(Beginning of DATA SUPPLIED)
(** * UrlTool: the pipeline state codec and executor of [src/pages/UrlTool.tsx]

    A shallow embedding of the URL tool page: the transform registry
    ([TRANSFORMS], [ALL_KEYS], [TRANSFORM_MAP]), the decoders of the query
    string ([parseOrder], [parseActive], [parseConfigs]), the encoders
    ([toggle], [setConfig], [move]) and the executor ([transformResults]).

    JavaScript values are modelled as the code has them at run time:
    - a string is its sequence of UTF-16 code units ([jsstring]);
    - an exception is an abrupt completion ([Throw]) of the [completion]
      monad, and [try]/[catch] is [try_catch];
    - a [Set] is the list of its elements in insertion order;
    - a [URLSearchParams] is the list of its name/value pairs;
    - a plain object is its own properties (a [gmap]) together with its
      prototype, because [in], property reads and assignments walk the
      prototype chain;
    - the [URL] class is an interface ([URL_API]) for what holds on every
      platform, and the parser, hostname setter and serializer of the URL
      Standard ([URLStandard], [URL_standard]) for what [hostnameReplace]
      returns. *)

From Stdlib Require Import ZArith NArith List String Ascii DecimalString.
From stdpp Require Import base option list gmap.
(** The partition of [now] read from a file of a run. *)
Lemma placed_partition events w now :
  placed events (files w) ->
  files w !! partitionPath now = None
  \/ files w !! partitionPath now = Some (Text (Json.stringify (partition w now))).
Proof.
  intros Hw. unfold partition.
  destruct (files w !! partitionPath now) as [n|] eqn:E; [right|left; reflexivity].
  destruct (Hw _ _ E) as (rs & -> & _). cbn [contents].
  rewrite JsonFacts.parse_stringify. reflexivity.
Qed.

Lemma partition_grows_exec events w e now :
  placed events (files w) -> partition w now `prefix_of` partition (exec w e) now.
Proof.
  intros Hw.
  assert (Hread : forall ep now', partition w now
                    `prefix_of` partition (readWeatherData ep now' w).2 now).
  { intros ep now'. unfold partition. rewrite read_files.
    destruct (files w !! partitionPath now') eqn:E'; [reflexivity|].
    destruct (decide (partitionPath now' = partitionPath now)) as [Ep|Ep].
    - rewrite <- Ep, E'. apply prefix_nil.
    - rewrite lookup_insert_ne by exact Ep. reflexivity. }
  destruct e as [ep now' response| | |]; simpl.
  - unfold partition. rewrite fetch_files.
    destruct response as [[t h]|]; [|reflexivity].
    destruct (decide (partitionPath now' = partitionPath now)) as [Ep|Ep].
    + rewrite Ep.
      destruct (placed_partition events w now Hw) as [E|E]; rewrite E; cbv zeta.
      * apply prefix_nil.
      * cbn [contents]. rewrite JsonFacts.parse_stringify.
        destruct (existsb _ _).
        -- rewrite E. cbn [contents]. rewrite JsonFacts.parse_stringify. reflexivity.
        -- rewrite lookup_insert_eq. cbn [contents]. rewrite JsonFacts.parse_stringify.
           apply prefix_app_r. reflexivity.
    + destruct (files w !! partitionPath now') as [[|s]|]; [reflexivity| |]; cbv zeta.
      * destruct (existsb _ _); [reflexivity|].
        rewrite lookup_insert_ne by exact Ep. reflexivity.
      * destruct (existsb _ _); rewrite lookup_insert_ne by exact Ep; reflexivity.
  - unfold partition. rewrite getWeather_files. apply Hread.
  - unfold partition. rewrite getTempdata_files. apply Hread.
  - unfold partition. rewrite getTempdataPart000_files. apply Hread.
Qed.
(End of DATA SUPPLIED)
* TASK DIRECTIONS
In the entries above, the lines from the one bearing "string ([parseOrder], [parseActive], [parseConfigs]), the" up to and including the one bearing "- a string is" should be transcribed exactly; no other line is wanted.

* SOLUTION TO THIS PROBLEM
    string ([parseOrder], [parseActive], [parseConfigs]), the encoders
    ([toggle], [setConfig], [move]) and the executor ([transformResults]).

    JavaScript values are modelled as the code has them at run time:
    - a string is its sequence of UTF-16 code units ([jsstring]);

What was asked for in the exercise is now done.